Fawn Rogers
Violent Garden
The Lodge
September 9 – October 7, 2017
The two rooms that comprise Fawn Roger’s installation Violent Garden are complementary and contradictory simultaneously. In many ways they are a perfect dichotomy— one calm and beautiful, the other aggressive and unsightly. The installation features more than 35 individual objects that work in concert with each other, like people, each asserting their individuality. At base level, Violent Garden is an installation of rectangular sculptures made from plywood as well as urban ash, nails, soil, mirrors and photographs of light broken into its component colors. Some of the sculptures combine many of these elements, while others merely a few. Ranging from 8 to 72 inches high, the vertical box-like structures are placed on the gallery floor in an array that recalls graveyards as well as installations of minimalist sculpture. The smaller works fill one room, the larger works the other.

Nail Coffins
Rogers refers to these objects as spirit caskets— containers for fleeting spirits not physical bodies.
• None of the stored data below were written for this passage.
(** Reading what [utoa] wrote: the digits of [n] shift the number read so
    far by some power of ten and add [n]. *)
Lemma atou_utoa (fuel : nat) :
  forall n acc, 0 <= n < 10 * 2 ^ Z.of_nat fuel ->
  exists k, 0 <= k /\
    forall a, atou (utoa fuel n acc) a = atou acc (a * 10 ^ (k + 1) + n).
Proof.
  induction fuel as [|fuel IH]; intros n acc Hn.
  - exists 0. split; [lia|]. intros a. cbn [utoa atou].
    change (2 ^ Z.of_nat 0) with 1 in Hn.
    rewrite Z.mod_small by lia.
    rewrite digit_value_char by lia. f_equal. lia.
  - cbn [utoa]. destruct (n <? 10) eqn:E.
    + apply Z.ltb_lt in E. exists 0. split; [lia|]. intros a. cbn [atou].
      rewrite Z.mod_small by lia.
      rewrite digit_value_char by lia. f_equal. lia.
    + apply Z.ltb_ge in E.
      assert (Hq : 0 <= n / 10 < 10 * 2 ^ Z.of_nat fuel).
      { rewrite Nat2Z.inj_succ, Z.pow_succ_r in Hn by lia.
        split; [apply Z.div_pos; lia|].
        apply Z.div_lt_upper_bound; lia. }
      destruct (IH (n / 10) (String (digit_char (n mod 10)) acc) Hq)
        as [k [Hk Hr]].
      exists (k + 1). split; [lia|]. intros a. rewrite Hr. cbn [atou].
      rewrite digit_value_char by (apply Z.mod_pos_bound; lia).
      f_equal. rewrite (Z.pow_add_r 10 (k + 1) 1) by lia.
      pose proof (Z.div_mod n 10). lia.
Qed.

Lemma utoa_fuel_enough (n : Z) :
  0 <= n -> 0 <= n < 10 * 2 ^ Z.of_nat (utoa_fuel n).
Proof.
  intros Hn. split; [exact Hn|]. unfold utoa_fuel.
  rewrite Z2Nat.id by apply Z.log2_nonneg.
  destruct (Z.eq_dec n 0) as [-> | Hz]; [reflexivity|].
  pose proof (Z.log2_spec n ltac:(lia)) as [_ Hu].
  rewrite Z.pow_succ_r in Hu by apply Z.log2_nonneg. lia.
Qed.

Lemma atou_utoa_0 (n : Z) :
  0 <= n -> atou (utoa (utoa_fuel n) n EmptyString) 0 = Some n.
Proof.
  intros Hn.
  destruct (atou_utoa (utoa_fuel n) n EmptyString (utoa_fuel_enough n Hn))
    as [k [_ Hr]].
  rewrite Hr. cbn. f_equal.
Qed.

(** The first character [utoa] writes for a positive number is a digit
    other than zero. *)
Lemma utoa_head (fuel : nat) :
  forall n acc, 0 < n < 10 * 2 ^ Z.of_nat fuel ->
  exists d rest, 1 <= d < 10 /\ utoa fuel n acc = String (digit_char d) rest.
Proof.
  induction fuel as [|fuel IH]; intros n acc Hn.
  - change (2 ^ Z.of_nat 0) with 1 in Hn.
    exists n, acc. split; [lia|]. cbn [utoa]. now rewrite Z.mod_small by lia.
  - cbn [utoa]. destruct (n <? 10) eqn:E.
    + apply Z.ltb_lt in E. exists n, acc. split; [lia|].
      now rewrite Z.mod_small by lia.
    + apply Z.ltb_ge in E. apply IH.
      rewrite Nat2Z.inj_succ, Z.pow_succ_r in Hn by lia.
      split; [apply Z.div_str_pos; lia|].
      apply Z.div_lt_upper_bound; lia.
Qed.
She states, “Mind and body equals spirit, and when they’re arranged in a room together, the interiors and exteriors start to reflect back and forth. The interiors become exteriors and exteriors become interiors.”
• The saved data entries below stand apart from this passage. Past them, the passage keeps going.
(** A match at the head is an occurrence of the old name; the pass
    writes the same occurrence with the new name and resumes after it. *)
Lemma sub_hit_form s ps rest :
  match_items (items K) s = Some (ps, rest) ->
  exists h u q,
    kw_text k h /\ root_text r u /\ is_quote q = true
    /\ s = (h ++ u ++ old ++ [q]) ++ rest
    /\ re_sub K T s = (h ++ u ++ new ++ [q]) ++ re_sub K T rest.
Proof.
  intros H. destruct (form_sound k r old s ps rest Hold H)
    as (h & u & q & Hk & Hr & Hq & Hc & Hs & He).
  exists h, u, q. repeat split; auto.
  unfold K, T. rewrite (re_sub_hit _ _ _ _ _ H).
  - rewrite He. reflexivity.
  - rewrite Hc. destruct Hk; discriminate.
Qed.

Lemma sub_nil : re_sub K T [] = [].
Proof. unfold re_sub, K. cbn [sub_scan]. rewrite form_nil. reflexivity. Qed.

(** A stretch of the output that holds no keyword start was copied from
    the input. *)
Lemma pull_back : forall w s rest',
  re_sub K T s = w ++ rest' -> quiet w rest' -> exists rest, s = w ++ rest.
Proof.
  induction w as [|a w IH]; intros s rest' E Hq.
  - exists s. reflexivity.
  - destruct s as [|b s]; [rewrite sub_nil in E; discriminate|].
    destruct (match_items (items K) (b :: s)) as [[ps rest]|] eqn:M.
    + destruct (sub_hit_form _ _ _ M) as (h & u & q & Hk & Hr & Hq' & Hs & Hsub).
      exfalso.
      assert (Hst : kw_startb ((a :: w) ++ rest') = true).
      { rewrite <- E, Hsub, <- app_assoc. apply kw_text_start with (k := k); auto. }
      rewrite (quiet_head _ _ Hq) in Hst; discriminate.
    + unfold K, T in E. rewrite re_sub_miss in E by exact M.
      simpl in E. inversion E; subst.
      destruct (IH s rest' H1 (quiet_tail _ _ _ Hq)) as (rest & ->).
      exists rest. reflexivity.
Qed.

Lemma count_hit_form s ps rest :
  match_items (items K) s = Some (ps, rest) ->
  count_matches K s = S (count_matches K rest).
Proof.
  intros H. apply count_hit with (ps := ps); auto.
  destruct (form_sound k r old s ps rest Hold H)
    as (h & u & q & Hk & _ & _ & Hc & _ & _).
  rewrite Hc. destruct Hk; discriminate.
Qed.

(** Each replacement changes the length by the difference of the two
    names. *)
Lemma sub_length : forall s,
  length (re_sub K T s) + count_matches K s * length old
  = length s + count_matches K s * length new.
Proof.
  intros s. remember (length s) as n eqn:En. revert s En.
  induction n as [n IH] using lt_wf_ind. intros s En.
  destruct s as [|a s].
  - rewrite sub_nil. unfold count_matches, K.
    cbn [count_scan]. rewrite form_nil. simpl in En. subst. reflexivity.
  - destruct (match_items (items K) (a :: s)) as [[ps rest]|] eqn:M.
    + rewrite (count_hit_form _ _ _ M).
      destruct (sub_hit_form _ _ _ M)
        as (h & u & q & Hk & Hr & Hq & E & Hsub).
      rewrite Hsub.
      assert (L : length rest < n).
      { rewrite En, E, length_app. destruct Hk; simpl; lia. }
      specialize (IH (length rest) L rest eq_refl).
      rewrite En, E. rewrite !length_app in *. simpl. lia.
    + unfold K, T. rewrite re_sub_miss by exact M.
      rewrite count_miss by exact M.
      simpl in En. assert (L : length s < n) by lia.
      specialize (IH (length s) L s eq_refl). unfold K, T in IH.
      simpl length. lia.
Qed.

Section Against.

(** A second form, for a name [old'] the new name differs from. *)
Variables (k' : keyword) (r' : root) (old' : chars).
Hypothesis Hold' : plain old' = true.
Hypothesis Hdiff : new <> old'.

Let Q : regex := form k' r' old'.

(** The rewritten occurrence is not an occurrence of [old']. *)
Lemma rewritten_no_match h u q rest :
  kw_text k h -> root_text r u -> is_quote q = true ->
  match_items (items Q) ((h ++ u ++ new ++ [q]) ++ rest) = None.
Proof.
  intros Hk Hr Hq.
  destruct (match_items (items Q) ((h ++ u ++ new ++ [q]) ++ rest))
    as [[ps rest']|] eqn:M; auto.
  exfalso.
  destruct (form_sound k' r' old' _ ps rest' Hold' M)
    as (h' & u' & q' & Hk' & Hr' & Hq'' & _ & Hs & _).
  assert (O1 : occurrence k r new (h ++ u ++ new ++ [q])) by (exists h, u, q; auto).
  assert (O2 : occurrence k' r' old' (h' ++ u' ++ old' ++ [q'])) by (exists h', u', q'; auto).
  destruct (spec_of_occurrence k r new _ rest Hnew O1) as (v & Hv & S1).
  destruct (spec_of_occurrence k' r' old' _ rest' Hold' O2) as (v' & Hv' & S2).
  rewrite Hs, S2 in S1.
  destruct (body_eq _ _ _ _ _ _ Hv' Hv S1) as [_ E]. congruence.
Qed.

(** No match of any form starts inside an occurrence, past its first
    character. *)
Lemma inside_no_match name a x y o :
  plain name = true -> occurrence k r name (a :: x ++ y) -> y <> [] ->
  match_items (items Q) (y ++ o) = None.
Proof.
  intros Hp O Hy.
  destruct (match_items (items Q) (y ++ o)) as [[ps rest']|] eqn:M; auto.
  exfalso.
  destruct (form_sound k' r' old' _ ps rest' Hold' M)
    as (h' & u' & q' & Hk' & Hr' & Hq'' & _ & Hs & _).
  assert (Hst : kw_startb (y ++ o) = true).
  { rewrite Hs, <- app_assoc. apply kw_text_start with (k := k'); auto. }
  pose proof (occurrence_quiet k r name a (x ++ y) o Hp O) as Hq1.
  rewrite (Hq1 x y) in Hst; [discriminate|reflexivity|assumption].
Qed.

(** No match of [old'] starts in the rewritten occurrence. *)
Lemma rewritten_inside h u q o x y :
  kw_text k h -> root_text r u -> is_quote q = true ->
  h ++ u ++ new ++ [q] = x ++ y -> y <> [] ->
  match_items (items Q) (y ++ o) = None.
Proof.
  intros Hk Hr Hq E Hy. destruct x as [|a x].
  - simpl in E. subst y. apply rewritten_no_match; auto.
  - apply inside_no_match with (name := new) (a := a) (x := x); auto.
    exists h, u, q. repeat split; auto.
Qed.

(** No match of [old'] lies in the rewritten occurrence or straddles
    its end. *)
Lemma rewritten_clean h u q o :
  kw_text k h -> root_text r u -> is_quote q = true ->
  clean Q o -> clean Q ((h ++ u ++ new ++ [q]) ++ o).
Proof.
  intros Hk Hr Hq Ho x y E.
  apply app_eq_app in E as [l [[E1 E2]|[E1 E2]]].
  - subst y. destruct l as [|b l]; [apply (Ho [] o); reflexivity|].
    apply rewritten_inside with (h := h) (u := u) (q := q) (x := x); auto.
    discriminate.
  - apply (Ho l y). assumption.
Qed.

(** A match of [old'] at the head of the output, where the pass copied
    the first character, was already in the input. *)
Lemma head_pulled a s :
  match_items (items K) (a :: s) = None ->
  matches_at Q (a :: re_sub K T s) -> matches_at Q (a :: s).
Proof.
  intros M MQ.
  destruct (match_items (items Q) (a :: re_sub K T s)) as [[qs rest']|] eqn:E;
    [|contradiction MQ; reflexivity].
  destruct (form_sound k' r' old' _ qs rest' Hold' E)
    as (h' & u' & q' & Hk' & Hr' & Hq' & _ & Hs' & _).
  assert (O : occurrence k' r' old' (h' ++ u' ++ old' ++ [q']))
    by (exists h', u', q'; auto).
  destruct (occurrence_cons _ _ _ _ O) as (a' & M1 & EM).
  rewrite EM in Hs', O. simpl in Hs'. inversion Hs'; subst a'.
  destruct (pull_back M1 s rest' H1
              (occurrence_quiet k' r' old' a M1 rest' Hold' O))
    as (rest'' & ->).
  change (matches_at Q ((a :: M1) ++ rest'')). rewrite <- EM.
  apply form_complete; auto.
Qed.

(** The pass creates no match of [old']: if every match of [old'] in
    the input is also a match of the pass's own pattern, the output holds
    no match of [old']. *)
Lemma no_new_match : forall s,
  (forall x y, s = x ++ y -> matches_at Q y -> matches_at K y) ->
  clean Q (re_sub K T s).
Proof.
  intros s. remember (length s) as n eqn:En. revert s En.
  induction n as [n IH] using lt_wf_ind. intros s En Hs.
  destruct s as [|a s].
  - rewrite sub_nil. intros x y E. symmetry in E.
    apply app_eq_nil in E as [_ ->]. unfold Q. apply form_nil.
  - destruct (match_items (items K) (a :: s)) as [[ps rest]|] eqn:M.
    + destruct (sub_hit_form _ _ _ M) as (h & u & q & Hk & Hr & Hq & E & Hsub).
      rewrite Hsub. apply rewritten_clean; auto.
      apply (IH (length rest)) with (s := rest); auto.
      * rewrite En, E, length_app.
        destruct Hk; simpl; lia.
      * intros x y Exy. apply (Hs ((h ++ u ++ old ++ [q]) ++ x) y).
        rewrite E, Exy, app_assoc. reflexivity.
    + unfold K, T. rewrite re_sub_miss by exact M.
      apply clean_cons.
      * destruct (match_items (items Q) (a :: re_sub (form k r old) T s))
          as [[qs rest']|] eqn:MQ; auto.
        exfalso.
        assert (MK : matches_at K (a :: s)).
        { apply (Hs [] (a :: s)); [reflexivity|].
          apply head_pulled; auto. unfold matches_at, K. rewrite MQ. discriminate. }
        apply MK. exact M.
      * apply (IH (length s)) with (s := s); auto.
        -- rewrite En. simpl. lia.
        -- intros x y Exy. apply (Hs (a :: x) y). rewrite Exy. reflexivity.
Qed.

(** In particular a pattern that matched nowhere still matches nowhere. *)
Lemma clean_preserved s : clean Q s -> clean Q (re_sub K T s).
Proof.
  intros H. apply no_new_match. intros x y E M.
  exfalso. apply M. apply (H x y E).
Qed.

(** *** Matches of another form are neither lost nor created *)

Hypothesis Hother : (k, r, old) <> (k', r', old').

Lemma count_preserved : forall s,
  count_matches Q (re_sub K T s) = count_matches Q s.
Proof.
  intros s. remember (length s) as n eqn:En. revert s En.
  induction n as [n IH] using lt_wf_ind. intros s En.
  destruct s as [|a s]; [rewrite sub_nil; reflexivity|].
  destruct (match_items (items K) (a :: s)) as [[ps rest]|] eqn:M.
  - destruct (sub_hit_form _ _ _ M) as (h & u & q & Hk & Hr & Hq & E & Hsub).
    rewrite Hsub, E.
    rewrite count_skip, (count_skip Q (h ++ u ++ old ++ [q])).
    + apply (IH (length rest)); auto.
      rewrite En, E, length_app. destruct Hk; simpl; lia.
    + intros x y Exy Hy. destruct x as [|b x].
      * simpl in Exy. subst y.
        destruct (match_items (items Q) ((h ++ u ++ old ++ [q]) ++ rest))
          as [[qs rest']|] eqn:MQ; auto.
        exfalso.
        destruct (form_sound k' r' old' _ qs rest' Hold' MQ)
          as (h' & u' & q' & Hk' & Hr' & Hq' & _ & Hs' & _).
        assert (O : occurrence k r old (h ++ u ++ old ++ [q]))
          by (exists h, u, q; auto).
        assert (O' : occurrence k' r' old' (h' ++ u' ++ old' ++ [q']))
          by (exists h', u', q'; auto).
        destruct (occurrence_same_start _ _ _ _ _ _ _ _ _ _ Hold Hold' O O' Hs')
          as (-> & -> & -> & _). apply Hother. reflexivity.
      * apply inside_no_match with (name := old) (a := b) (x := x); auto.
        exists h, u, q. repeat split; auto.
    + intros x y Exy Hy.
      apply rewritten_inside with (h := h) (u := u) (q := q) (x := x); auto.
  - unfold K, T. rewrite re_sub_miss by exact M. fold K T.
    destruct (match_items (items Q) (a :: s)) as [[qs restQ]|] eqn:MQ.
    + destruct (form_sound k' r' old' _ qs restQ Hold' MQ)
        as (h' & u' & q' & Hk' & Hr' & Hq' & Hc & Hs' & _).
      assert (O' : occurrence k' r' old' (h' ++ u' ++ old' ++ [q']))
        by (exists h', u', q'; auto).
      assert (L : length restQ < n).
      { rewrite En, Hs', length_app. destruct Hk'; simpl; lia. }
      assert (Hcopy : re_sub K T (a :: s)
                      = (h' ++ u' ++ old' ++ [q']) ++ re_sub K T restQ).
      { rewrite Hs'. apply sub_copy. intros x y Exy Hy.
        destruct x as [|b x].
        - simpl in Exy. subst y. rewrite <- Hs'. exact M.
        - destruct (match_items (items K) (y ++ restQ)) as [[ps rest']|] eqn:MK; auto.
          exfalso.
          destruct (form_sound k r old _ ps rest' Hold MK)
            as (h & u & q & Hk & _ & _ & _ & Hs & _).
          assert (Hst : kw_startb (y ++ restQ) = true).
          { rewrite Hs, <- app_assoc. apply kw_text_start with (k := k); auto. }
          rewrite Exy in O'.
          pose proof (occurrence_quiet k' r' old' b (x ++ y) restQ Hold' O') as Hq1.
          rewrite (Hq1 x y) in Hst; [discriminate|reflexivity|assumption]. }
      unfold K, T in Hcopy. rewrite re_sub_miss in Hcopy by exact M.
      fold K T in Hcopy. rewrite Hcopy.
      rewrite (count_hit Q (a :: s) qs restQ MQ)
        by (rewrite Hc; destruct Hk'; discriminate).
      pose proof (form_complete k' r' old' h' u' q' (re_sub K T restQ)
                    Hold' Hk' Hr' Hq') as MC.
      fold Q in MC. unfold matches_at in MC.
      destruct (match_items (items Q) ((h' ++ u' ++ old' ++ [q']) ++ re_sub K T restQ))
        as [[qs2 rest2]|] eqn:M2; [|contradiction MC; reflexivity].
      destruct (form_sound k' r' old' _ qs2 rest2 Hold' M2)
        as (h2 & u2 & q2 & Hk2 & Hr2 & Hq2 & Hc2 & Hs2 & _).
      assert (O2 : occurrence k' r' old' (h2 ++ u2 ++ old' ++ [q2]))
        by (exists h2, u2, q2; auto).
      destruct (occurrence_same_start _ _ _ _ _ _ _ _ _ _ Hold' Hold' O' O2 Hs2)
        as (_ & _ & _ & _ & <-).
      rewrite (count_hit Q _ qs2 (re_sub K T restQ) M2)
        by (rewrite Hc2; destruct Hk2; discriminate).
      f_equal. apply (IH (length restQ)); auto.
    + rewrite (count_miss Q a s MQ).
      rewrite count_miss.
      * apply (IH (length s)); auto. rewrite En. simpl. lia.
      * destruct (match_items (items Q) (a :: re_sub K T s)) as [[? ?]|] eqn:MQ'; auto.
        exfalso. apply (head_pulled a s M).
        -- unfold matches_at. rewrite MQ'. discriminate.
        -- exact MQ.
Qed.

End Against.

End OneStep.

(** After its own pass, a pattern matches nowhere. *)
Lemma pass_clean k r old new s :
  plain old = true -> plain new = true -> new <> old ->
  clean (form k r old) (re_sub (form k r old) [TGroup 1; TLit new; TGroup 2] s).
Proof.
  intros Ho Hn Hd. apply no_new_match; auto.
Qed.

(** ** A whole run over a table *)

Section Runs.

Lemma apply_steps_app s1 s2 c :
  apply_steps (s1 ++ s2) c = apply_steps s2 (apply_steps s1 c).
Proof. unfold apply_steps. apply fold_left_app. Qed.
Upon entry viewers confront plywood objects (similar in shape and size to cinder blocks, but not nearly as uniform), dotting the gallery floor. Many are painted white and have had nails pounded through their surfaces creating a textured field of sharp points that cover their interior and/or exterior. In some ways these works recall Eva Hesse‘s Accession sculptures, but while Hesse filled her metal boxes with soft, seductive rubber tubing, Rogers uses sharp nails that create a repellent, uninviting interior space. Rogers’ spirit caskets simultaneously reference construction and destruction, life and death. Despite the violence associated with their making, the works are quite beautiful as some of the surfaces shimmer with nail heads of different sizes and colors, becoming an abstract composition of dots. Even those covered with caked mud invite close scrutiny, as when the mud dries the cracks form intricate patterns. Because the boxes are at ground level, viewers might not be aware of their reflections when they pass by those with mirrored surfaces.

Tray
This changes in the second room, which is filled with taller spirit caskets and many with mirrored interiors and exteriors, making it almost impossible not to see one’s reflection from any vantage point. In some ways, this room becomes a hall of mirrors. The surfaces of these larger spirit caskets range from the organic (mud) to the mechanical (electromagnetic photograph) and reflective (mirror) in various combinations. As viewers pass through the columns, it is hard not to associate them with a field of totems each with its own history and individuality. Rogers references both nature and the urban environment in these works that are human-scaled, yet not bodies. She states, “I want to explore conflict and construction, autonomy and evolution.”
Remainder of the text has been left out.